= Occupational skin diseases =

Human skin diseases resulting from work activity

Occupational skin diseases are ranked among the top five occupational diseases in many countries.

Contact dermatitis due to irritation is inflammation of the skin which results from a contact with an irritant. It has been observed that this type of dermatitis does not require prior sensitization of the immune system. There have been studies to support that past or present atopic dermatitis is a risk factor for this type of dermatitis. Common irritants include detergents, acids, alkalis, oils, organic solvents and reducing agents.

Clinical manifestations of the contact dermatitis are also modified by external factors such as environmental factors (mechanical pressure, temperature, and humidity) and predisposing characteristics of the individual (age, sex, ethnic origin, preexisting skin disease, atopic skin diathesis, and anatomic region exposed.

Another occupational skin disease is glove-related hand urticaria, believed to be caused by repeated wearing and removal of the gloves. It has been reported as an occupational problem among healthcare workers. The reaction is caused by the latex or the nitrile present in the gloves.
==Types==
The acute form of this dermatitis develops on exposure of the skin to a strong irritant or caustic chemical. This exposure can occur as a result of accident at a workplace. The irritant reaction increases in its intensity within minutes to hours of exposure and reaches its peak quickly. After the reaction has reached its peak level, it starts to heal. This process is known as decrescendo phenomenon. The most frequent potent irritants leading to this type of dermatitis are acids and alkaline solutions. The symptoms include redness and swelling of the skin along with the formation of blisters.

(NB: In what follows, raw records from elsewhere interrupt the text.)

Definition validate_compensation_registered (data : CompensationRegisteredData) : validation :=
  fail_if
    ((event.(RunEvent.event_schema_version) != 18%N)
     || negb (valid_public_structural_id data.(CompensationRegisteredData.saga_id))
     || invalid_action_id data.(CompensationRegisteredData.action_id)
     || negb (valid_public_structural_id data.(CompensationRegisteredData.for_step_id))
     || (data.(CompensationRegisteredData.completion_sequence) == 0%N))
    (Invalid "compensation_registered does not match the frozen Event v18 contract.").

Definition validate_saga_correction_started (data : SagaCorrectionStartedData) : validation :=
  fail_if ((event.(RunEvent.event_schema_version) != 18%N) || negb (valid_public_structural_id data.(SagaCorrectionStartedData.saga_id)))
    (Invalid "saga_correction_started does not match the frozen Event v18 contract.").

(** The arm of [CorrectionAttemptStarted] and [CorrectionAttemptSucceeded]. *)
Definition validate_correction_attempt (data : CorrectionAttemptIdentityData) : validation :=
  fail_if
    ((event.(RunEvent.event_schema_version) != 18%N)
     || negb (valid_public_structural_id data.(CorrectionAttemptIdentityData.saga_id))
     || invalid_action_id data.(CorrectionAttemptIdentityData.action_id)
     || negb (in_range 1 10 data.(CorrectionAttemptIdentityData.attempt)))
    (Invalid "Correction attempt identity does not match the frozen Event v18 contract.").

Definition validate_correction_attempt_failed (data : CorrectionAttemptFailedData) : validation :=
  fail_if
    ((event.(RunEvent.event_schema_version) != 18%N)
     || negb (valid_public_structural_id data.(CorrectionAttemptFailedData.saga_id))
     || invalid_action_id data.(CorrectionAttemptFailedData.action_id)
     || negb (in_range 1 10 data.(CorrectionAttemptFailedData.attempt))
     || invalid_woml_code data.(CorrectionAttemptFailedData.code))
    (Invalid "correction_attempt_failed does not match the frozen Event v18 contract.").

Definition validate_correction_retry_scheduled (data : CorrectionRetryScheduledData) : validation :=
  fail_if
    ((event.(RunEvent.event_schema_version) != 18%N)
     || negb (valid_public_structural_id data.(CorrectionRetryScheduledData.saga_id))
     || invalid_action_id data.(CorrectionRetryScheduledData.action_id)
     || negb (in_range 1 10 data.(CorrectionRetryScheduledData.attempt))
     || bool_decide (data.(CorrectionRetryScheduledData.retry_at) < event.(RunEvent.occurred_at))%Z)
    (Invalid "correction_retry_scheduled does not match the frozen Event v18 contract.").

Definition validate_correction_interrupted (data : CorrectionInterruptedData) : validation :=
  fail_if
    ((event.(RunEvent.event_schema_version) != 18%N)
     || negb (valid_public_structural_id data.(CorrectionInterruptedData.saga_id))
     || invalid_action_id data.(CorrectionInterruptedData.action_id)
     || negb (in_range 1 10 data.(CorrectionInterruptedData.attempt)))
    (Invalid "correction_interrupted does not match the frozen Event v18 contract.").

Definition validate_manual_recovery_required (data : ManualRecoveryRequiredData) : validation :=
  fail_if
    ((event.(RunEvent.event_schema_version) != 18%N)
     || negb (valid_public_structural_id data.(ManualRecoveryRequiredData.saga_id))
     || invalid_action_id data.(ManualRecoveryRequiredData.action_id)
     || invalid_woml_code data.(ManualRecoveryRequiredData.code))
    (Invalid "manual_recovery_required does not match the frozen Event v18 contract.").

(** *** Outcome and terminal events *)

Definition validate_run_outcome_decided (data : RunOutcomeDecidedData) : validation :=
  let valid :=
    match data with
    | RunOutcomeDecidedData.Succeeded _ => true
    | RunOutcomeDecidedData.Failed failure => valid_lifecycle_failure failure
    | RunOutcomeDecidedData.Cancelled cancellation_request_id => valid_id cancellation_request_id
    end in
  fail_if (negb (in_range 10 11 event.(RunEvent.event_schema_version)) || negb valid)
    (Invalid "run_outcome_decided has an invalid Event v10 outcome payload.").

Definition valid_warning (warning : LifecycleWarning) : bool :=
  valid_id warning.(LifecycleWarning.hook_id)
  && valid_id warning.(LifecycleWarning.action_id)
  && is_none_or warning.(LifecycleWarning.step_id) valid_id
  && is_none_or warning.(LifecycleWarning.provider) (λ value, (str_len value <=? 64)%N)
  && is_none_or warning.(LifecycleWarning.destination) (λ value, (str_len value <=? 256)%N)
  && starts_with "WOML_" warning.(LifecycleWarning.code).

Definition validate_run_finalized (data : RunFinalizedData) : validation :=
  let warnings_valid := (length data.(RunFinalizedData.warnings) <=? 128)%nat && forallb valid_warning data.(RunFinalizedData.warnings) in
  fail_if
    (negb (in_range 10 11 event.(RunEvent.event_schema_version))
     || negb warnings_valid
     || ((data.(RunFinalizedData.lifecycle_status) == FinalLifecycleStatus.Completed) && negb (is_empty data.(RunFinalizedData.warnings)))
     || ((data.(RunFinalizedData.lifecycle_status) == FinalLifecycleStatus.CompletedWithWarnings)
         && is_empty data.(RunFinalizedData.warnings)))
    (Invalid "run_finalized has an invalid Event v10 lifecycle summary.").

Definition validate_run_succeeded (data : RunSucceededData) : validation :=
  fail_if (in_range 10 11 event.(RunEvent.event_schema_version) || negb (valid_id data.(RunSucceededData.terminal_node_id)))
    (Invalid "run_succeeded requires a valid terminalNodeId.").

Definition validate_run_failed_v1 (data : RunFailedDataV1) : validation :=
  let any_field := is_some data.(RunFailedDataV1.node_id) || is_some data.(RunFailedDataV1.attempt) || is_some data.(RunFailedDataV1.invocation_id) in
  let all_fields := is_some data.(RunFailedDataV1.node_id) && is_some data.(RunFailedDataV1.attempt) && is_some data.(RunFailedDataV1.invocation_id) in
  check fail_if (any_field && negb all_fields)
    (Invalid "run_failed attempt identity must provide nodeId, attempt, and invocationId together.");
  check match data.(RunFailedDataV1.node_id), data.(RunFailedDataV1.attempt), data.(RunFailedDataV1.invocation_id) with
        | Some node_id, Some attempt, Some invocation_id =>
            validate_identity node_id attempt invocation_id
        | _, _, _ => Ok tt
        end;
  validate_attempt_failure data.(RunFailedDataV1.failure).

Definition validate_run_failed_branch (branch_id : string) (arm_id : option string)
    (path : option (list string)) (failure : BranchFailure) : validation :=
  check fail_if
    (negb (valid_public_structural_id branch_id)
     || is_some_and arm_id (λ arm_id, negb (valid_branch_arm_id branch_id arm_id))
     || is_some_and path (λ path, is_empty path || existsb str_is_empty path))
    (Invalid "Branch-scoped run_failed contains an invalid branchId, armId, or path.");
  check match failure with
        | BranchFailure.BranchTestNotBoolean _ _ _ =>
            fail_if (is_none arm_id || is_none path)
              (Invalid "branch_test_not_boolean requires armId and path.")
        | BranchFailure.ReferenceNotAvailable _ _ =>
            fail_if (is_none path) (Invalid "reference_not_available requires path.")
        | _ => Ok tt
        end;
  validate_branch_failure failure.

Definition validate_run_failed_parallel (parallel_id primary_node_id : string)
    (failed_node_ids cancelled_node_ids : list string) (failure : ParallelFailure) : validation :=
  check fail_if
    (negb (valid_public_structural_id parallel_id)
     || negb (valid_public_structural_id primary_node_id)
     || negb (valid_ordered_id_lists failed_node_ids cancelled_node_ids)
     || is_empty failed_node_ids
     || negb (existsb (λ node_id, node_id == primary_node_id) failed_node_ids))
    (Invalid "Parallel-scoped run_failed contains an invalid group or child identity list.");
  validate_parallel_failure failure.
(* ===== verification/AttemptProperties.v ===== *)
(** * Properties of step attempts

    The attempt ledger is the abstract specification of step attempts and their
    retries, which the run and every iteration of a for-each loop implement:
    attempts of a node are numbered 1, 2, ... up to 10, each one follows the failure
    of the one before it and the retry scheduled for it, and no invocation is used
    twice.  The index of attempts agrees with the list of attempts, so that folding
    never panics. *)

From S2P Require Import Prelude Strings Json EventTypes ProjectionTypes Guards FoldRun.
From S2P Require Import FoldControlFlow FoldCorrection FoldApprovals FoldOperations FoldLifecycle.
From S2P Require Import IterationFold EventIdentities EventValidation Fold FoldFrames.
From S2P Require Import ValidationProperties HistoryProperties.

Definition node_of (a : AttemptProjection) : string := a.(AttemptProjection.identity).(AttemptIdentity.node_id).
Definition number_of (a : AttemptProjection) : N := a.(AttemptProjection.identity).(AttemptIdentity.attempt).

(** ** The latest attempt *)

Lemma latest_attempt_snoc attempts a node_id :
  latest_attempt_in (attempts ++ [a]) node_id =
    if decide (node_of a = node_id) then Some a else latest_attempt_in attempts node_id.
Proof.
  unfold latest_attempt_in, find_last. rewrite reverse_snoc. simpl.
  unfold node_of. case_bool_decide; by case_decide.
Qed.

The chronic form occurs as a result of repeated exposure of the skin to weak irritants over long periods of time.

==Prevention==

Prevention measures include avoidance of the irritant through its removal from the workplace or through technical shielding by the use of potent irritants in closed systems or automation, irritant replacement or removal and personal protection of workers. Low quality evidence exists for the effectiveness of certain therapies and their ability to specifically prevent hand skin irritation in the workplace. The limited evidence that does exist suggests that moisturizers used alone or in combination with a barrier cream can result in a clinically beneficial effect in the long or short-term primary prevention of occupational irritant hand dermatitis.